CourtU.S. Court of Appeals — Eighth Circuit

Dorothy Ann Walker, Lincoln, NE, argued, for Appellant.

Mark D. Starr, Asst. Atty. Gen., Lincoln, NE, argued (John A. Colborn, on the brief), for Appellee.

Before McMILLIAN, HEANEY, and FAGG, Circuit Judges.

HEANEY, Circuit Judge.

Timothy G. McGurk was charged with operating a motor vehicle while under the influence of alcohol (DWI) and was convicted upon a bench trial in the County Court of Lancaster County, Nebraska. Because this was McGurk's third such offense, the court sentenced him to three months imprisonment, a five-hundred dollar fine, and a fifteen-year suspension of driving privileges. McGurk pursued direct and collateral relief in the Nebraska courts and then instituted proceedings for federal habeas relief under 28 U.S.C. § 2554. The district court declined to follow the magistrate's recommendation that, as a result of trial counsel's failure to inform McGurk of his right to a trial by jury, the writ should issue. Because failure to inform a defendant charged with a serious crime of the right to trial by jury constitutes structural error and thus presumptively violates his Sixth and Fourteenth Amendment right to effective assistance of counsel, we reverse and remand with instructions to issue the writ of habeas corpus unless, within a reasonable time to be designated by the district court, the state affords McGurk a new trial. 1

I. Background

On May 23, 1990, a panel of this court held that a person charged under Nebraska law for third-offense DWI must be afforded the right to trial by jury. See Richter v. Fairbanks, 903 F.2d 1202, 1204-06 (8th Cir.1990). Reasoning that maximum penalties of three to six months imprisonment and fifteen years revocation of a driver's license "manifested the kind of strong disapproval associated with a serious crime," we held Nebraska Revised Statute § 25-2705 (then Neb.Rev.Stat. § 24-536) unconstitutional insofar as it prohibited jury trials on the charge of DWI, third offense. Id. at 1205 (citing Blanton v. City of North Las Vegas, 489 U.S. 538, 109 S.Ct. 1289, 103 L.Ed.2d 550 (1989)); see State v. Wiltshire, 241 Neb. 817, 491 N.W.2d 324, 327 (Neb.1992) (explaining statutory scheme).

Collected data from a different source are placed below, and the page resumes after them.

(** One package with two files, the second written with a reference. *)
Definition document : list event :=
  [ Decl; tag "filelists" [("xmlns", FILELISTS_NAMESPACE); ("packages", "1")];
    tag "package" [("pkgid", "aa"); ("name", "bash"); ("arch", "x86_64")];
    Empty Unbound (Element "version" (plain [("epoch", "0"); ("ver", "5.2"); ("rel", "1")]));
    tag "file" []; Text (Ok "/usr/bin/sh"); End "file";
    tag "file" []; Text (Ok "/usr/a"); GeneralRef (Ok "amp"); Text (Ok "b"); End "file";
    End "package"; End "filelists" ].

Definition unescape (s : string) : result string string := Ok (if bool_decide (s = "&amp;") then "&" else s).

Definition packages : list FileListPackage.t :=
  [FileListPackage.mk "aa" "bash" "x86_64" "0" "5.2" "1" ["/usr/bin/sh"; "/usr/a&b"]].

(** A visitor that collects what it is shown. *)
Definition collect (v : list (string * string)) (id path : string) : xresult (list (string * string)) :=
  Ok (v ++ [(id, path)]).
End FilelistsExamples.

Lemma visiting_is_parsing_witness :
  parse_filelists FilelistsExamples.unescape FilelistsExamples.document = Ok FilelistsExamples.packages /\
  snd <$> parse_filelists_with_mode FilelistsExamples.unescape false (Some FilelistsExamples.collect) []
            FilelistsExamples.document = Ok [("aa", "/usr/bin/sh"); ("aa", "/usr/a&b")].
Proof.
  assert (H : parse_filelists FilelistsExamples.unescape FilelistsExamples.document = Ok FilelistsExamples.packages)
    by (vm_compute; reflexivity).
  split; [exact H |].
  rewrite (visiting_is_parsing _ _ FilelistsExamples.collect _ _ [] H). vm_compute. reflexivity.
Defined.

McGurk was arrested for DWI in September 1990 and his case was tried on January 8, 1991. Neither McGurk's counsel nor the trial court informed him of his right to a jury trial, nor did McGurk waive that right. After his conviction and sentencing, McGurk filed direct appeals in the Nebraska courts. Two days after the Nebraska Supreme Court affirmed McGurk's conviction, that same court adopted the Eighth Circuit's position in Richter, ruling that the Sixth and Fourteenth Amendments require the opportunity for a jury trial on the charge of DWI, third offense. See Wiltshire, 491 N.W.2d at 327.

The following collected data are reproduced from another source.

(* ===== verification/PathScanner.v ===== *)
(** * Scanning filelists for one path ([dnfast-metadata]: filelists.rs, [ValidatedPathScanner])

    The lexical scanner that finds the packages of one path in a document that was validated
    before, without building its events. *)
From Stdlib Require Import Ascii.
From S2P Require Import Prelude.
From S2P Require Import RustStr.
From S2P Require Import RustText.
From S2P Require Import Metadata.
From S2P Require Import Xml.

#[local] Open Scope N_scope.

Inductive LexicalState : Type := InText | InTag | InComment | InProcessingInstruction.

#[export] Instance lexical_state_eq_dec : EqDecision LexicalState.
Proof. solve_decision. Defined.

Definition less_than : byte := "<"%char.
Definition greater_than : byte := ">"%char.
Definition ampersand : byte := "&"%char.
Definition equals : byte := "="%char.
Definition is_quote (b : byte) : bool := bool_decide (byte_val b ∈ [34; 39]).

Definition is_byte (c b : byte) : bool := bool_decide (b = c).
Definition ends_with (suffix l : list byte) : bool := starts_with (rev suffix) (rev l).

(** ** The state of the scanner *)

Module Scanner.
Record t : Type := mk {
  tag : list byte;
  file : list byte;
  file_length : N;
  file_matches : bool;
  file_complex : bool;
  package_id : option string;
  providers : list string;
  file_active : bool;
  state : LexicalState;
  quote : option byte
}.
Definition new : t := mk [] [] 0 true false None [] false InText None.
Definition set_lexical (tag : list byte) (state : LexicalState) (quote : option byte) (s : t) : t :=
  mk tag (file s) (file_length s) (file_matches s) (file_complex s) (package_id s) (providers s) (file_active s) state quote.
Definition set_state (state : LexicalState) (s : t) : t := set_lexical (tag s) state (quote s) s.
Definition set_package (id : option string) (s : t) : t :=
  mk (tag s) (file s) (file_length s) (file_matches s) (file_complex s) id (providers s) (file_active s) (state s) (quote s).
Definition set_file (file : list byte) (length : N) (matches complex active : bool) (s : t) : t :=
  mk (tag s) file length matches complex (package_id s) (providers s) active (state s) (quote s).
Definition set_providers (providers : list string) (s : t) : t :=
  mk (tag s) (file s) (file_length s) (file_matches s) (file_complex s) (package_id s) providers (file_active s) (state s) (quote s).
End Scanner.

(** ** Tags *)

Definition tag_name (tag expected : list byte) : bool :=
  starts_with expected tag &&
  match tag !! length expected with
  | None => true
  | Some b => is_ascii_whitespace b || is_byte "/"%char b || is_byte greater_than b
  end.

Section scanner.
Context (unescape : string -> result string string) (utf8_error : list byte -> string).

(** [std::str::from_utf8], then [unescape]. *)
Definition decode_raw (raw : list byte) : xresult string :=
  text ← ok_or (MetadataError.Xml (utf8_error raw)) (from_utf8 raw); xml_error (unescape text).

(** The loop over the attributes of a tag: what is left of it, each turn consuming an equals sign. *)
Fixpoint attribute_loop (fuel : nat) (expected tag : list byte) : xresult string :=
  match tag, fuel with
  | _ :: _, S fuel =>
      let tag := drop_while is_ascii_whitespace tag in
      let in_name := fun b => negb (is_ascii_whitespace b) && negb (is_byte equals b) in
      let name := take_while in_name tag in
      match drop_while is_ascii_whitespace (drop_while in_name tag) with
      | eq :: tag =>
          if negb (is_byte equals eq) then xml "invalid package attribute"
          else
            match drop_while is_ascii_whitespace tag with
            | quote :: tag =>
                if negb (is_quote quote) then xml "unquoted package attribute"
                else
                  let in_value := fun b => negb (is_byte quote b) in
                  let raw := take_while in_value tag in
                  if bool_decide (name = expected) then decode_raw raw
                  else attribute_loop fuel expected (tail (drop_while in_value tag))
            | [] => xml "unquoted package attribute"
            end
      | [] => xml "invalid package attribute"
      end
  | _, _ => xml "missing required attribute"
  end.

Definition required_raw_attribute (tag expected : list byte) : xresult string :=
  match drop_while (fun b => negb (is_ascii_whitespace b)) tag with
  | [] => xml "package attributes are absent"
  | tag => attribute_loop (length tag) expected tag
  end.

(** ** The scanner *)

Context (target : string).

Definition begin_file (s : Scanner.t) : Scanner.t := Scanner.set_file [] 0 true false true s.

Definition deactivate (s : Scanner.t) : Scanner.t :=
  Scanner.set_file (Scanner.file s) (Scanner.file_length s) (Scanner.file_matches s) (Scanner.file_complex s) false s.

(** The packages that have the path, one more of them being the current one. *)
Definition add_provider (matched : bool) (package_id : option string) (providers : list string) :
    xresult (list string) :=
  if matched then
    id ← ok_or (MetadataError.Xml "file outside filelists package") package_id; Ok (providers ++ [id])
  else Ok providers.

Definition end_file (s : Scanner.t) : xresult Scanner.t :=
  if negb (Scanner.file_active s) then Ok s
  else
    matched ← (if Scanner.file_complex s
               then value ← decode_raw (Scanner.file s); Ok (bool_decide (value = target))
               else Ok (Scanner.file_matches s && (Scanner.file_length s =? str_len target)));
    providers ← add_provider matched (Scanner.package_id s) (Scanner.providers s);
    Ok (deactivate (Scanner.set_providers providers s)).

Definition push_file_bytes (s : Scanner.t) (l : list byte) : xresult Scanner.t :=
  let previous_length := Scanner.file_length s in
  file_length ← ok_or (MetadataError.Xml "file path length overflow")
                  (u64_checked_add previous_length (N.of_nat (length l)));
  _ ← checked_limit file_length MAX_XML_TEXT_BYTES "XML text";
  let active := Scanner.file_active s in
  if Scanner.file_complex s then
    Ok (Scanner.set_file (Scanner.file s ++ l) file_length (Scanner.file_matches s) true active s)
  else if negb (Scanner.file_matches s) then
    Ok (Scanner.set_file (Scanner.file s) file_length false false active s)
  else
    let before := take_while (fun b => negb (is_byte ampersand b)) l in
    match drop_while (fun b => negb (is_byte ampersand b)) l with
    | [] =>
        let matches := bool_decide (get_range (bytes target) previous_length file_length = Some l) in
        Ok (Scanner.set_file (Scanner.file s) file_length matches false active s)
    | rest =>
        let prefix_end := previous_length + N.of_nat (length before) in
        let matches := bool_decide (get_range (bytes target) previous_length prefix_end = Some before) in
        if negb matches || (str_len target <? prefix_end)
        then Ok (Scanner.set_file (Scanner.file s) file_length matches false active s)
        else Ok (Scanner.set_file (Scanner.file s ++ take (N.to_nat prefix_end) (bytes target) ++ rest)
                   file_length matches true active s)
    end.

(** [strip_suffix(b">").unwrap_or]. *)
Definition strip_greater (tag : list byte) : list byte :=
  if ends_with [greater_than] tag then removelast tag else tag.

Definition end_tag_name (tag expected : list byte) : bool :=
  match strip_prefix (bytes "/") tag with Some tag => tag_name tag expected | None => false end.

Definition finish_tag (s : Scanner.t) : xresult Scanner.t :=
  let tag := strip_greater (Scanner.tag s) in
  if tag_name tag (bytes "package") then
    id ← required_raw_attribute tag (bytes "pkgid"); Ok (Scanner.set_package (Some id) s)
  else if end_tag_name tag (bytes "package") then Ok (Scanner.set_package None s)
  else if tag_name tag (bytes "file") then Ok (begin_file s)
  else if end_tag_name tag (bytes "file") then end_file s
  else Ok s.

(** One byte within a tag, a comment or a processing instruction. *)
Definition tag_byte (s : Scanner.t) (b : byte) : xresult Scanner.t :=
  let s := Scanner.set_lexical (Scanner.tag s ++ [b]) (Scanner.state s) (Scanner.quote s) s in
  if bool_decide (Scanner.tag s = bytes "!--") then Ok (Scanner.set_state InComment s)
  else if bool_decide (Scanner.tag s = bytes "?") then Ok (Scanner.set_state InProcessingInstruction s)
  else
    match Scanner.quote s with
    | Some quote =>
        Ok (if is_byte quote b then Scanner.set_lexical (Scanner.tag s) (Scanner.state s) None s else s)
    | None =>
        if is_quote b then Ok (Scanner.set_lexical (Scanner.tag s) (Scanner.state s) (Some b) s)
        else if is_byte greater_than b then Scanner.set_state InText <$> finish_tag s
        else Ok s
    end.

Definition comment_byte (closing : list byte) (s : Scanner.t) (b : byte) : Scanner.t :=
  let s := Scanner.set_lexical (Scanner.tag s ++ [b]) (Scanner.state s) (Scanner.quote s) s in
  if ends_with closing (Scanner.tag s) then Scanner.set_state InText s else s.

(** The loop over the bytes of one read; [None] when the fuel runs out, which the number of the
    bytes never lets happen. *)
Fixpoint push_loop (fuel : nat) (s : Scanner.t) (l : list byte) : option (xresult Scanner.t) :=
  match l with
  | [] => Some (Ok s)
  | b :: t =>
      match fuel with
      | O => None
      | S fuel =>
          match Scanner.state s with
          | InText =>
              let text := take_while (fun b => negb (is_byte less_than b)) l in
              match (if Scanner.file_active s && negb (bool_decide (text = []))
                     then push_file_bytes s text else Ok s) with
              | Err e => Some (Err e)
              | Ok s =>
                  match drop_while (fun b => negb (is_byte less_than b)) l with
                  | [] => Some (Ok s)
                  | _ :: tag =>
                      let s := Scanner.set_lexical [] InTag None s in
                      match strip_prefix (bytes "file>") tag with
                      | Some rest => push_loop fuel (Scanner.set_state InText (begin_file s)) rest
                      | None =>
                          match strip_prefix (bytes "/file>") tag with
                          | Some rest =>
                              match end_file s with
                              | Err e => Some (Err e)
                              | Ok s => push_loop fuel (Scanner.set_state InText s) rest
                              end
                          | None => push_loop fuel s tag
                          end
                      end
                  end
              end
          | InTag =>
              match tag_byte s b with
              | Err e => Some (Err e)
              | Ok s => push_loop fuel s t
              end
          | InComment => push_loop fuel (comment_byte (bytes "-->") s b) t
          | InProcessingInstruction => push_loop fuel (comment_byte (bytes "?>") s b) t
          end
      end
  end.

Definition push (s : Scanner.t) (l : list byte) : xresult Scanner.t :=
  default (xml "unreachable") (push_loop (length l) s l).

Definition finish_scan (s : Scanner.t) : xresult (list string) :=
  if negb (bool_decide (Scanner.state s = InText)) || Scanner.file_active s
     || bool_decide (is_Some (Scanner.package_id s))
  then xml "validated filelists scan ended inside an element"
  else Ok (dedup (sort (Scanner.providers s))).

(** The results of the reads, up to the one that is empty. *)
Fixpoint scan_loop (s : Scanner.t) (reads : list (result string (list byte))) : xresult (list string) :=
  match reads with
  | [] => finish_scan s
  | Err m :: _ => Err (MetadataError.Io m)
  | Ok [] :: _ => finish_scan s
  | Ok l :: reads => s ← push s l; scan_loop s reads
  end.

Definition scan_validated_filelists_xml_path (reads : list (result string (list byte))) : xresult (list string) :=
  scan_loop Scanner.new reads.
End scanner.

After prematurely seeking federal habeas relief under 28 U.S.C. § 2254, McGurk returned to the Nebraska courts and filed for post-conviction relief, claiming 1) his conviction was obtained in violation of his Sixth Amendment right to a trial by jury; and 2) his counsel was ineffective in not advising McGurk of his right to trial by jury and not preserving and assigning the error for subsequent review. The county court rejected both claims on the merits after a hearing and the district court affirmed without comment. The Nebraska Court of Appeals also affirmed, concluding that while petitioner's trial counsel did in fact perform deficiently, the claim did not establish Strickland prejudice. See State v. McGurk, 3 Neb.App. 778, 532 N.W.2d 354 (Neb.Ct.App.1995). The appeals court did not address McGurk's jury-trial claim. McGurk sought discretionary review of the ineffective assistance portion of the appeals court's decision and the Nebraska Supreme Court denied the petition without comment.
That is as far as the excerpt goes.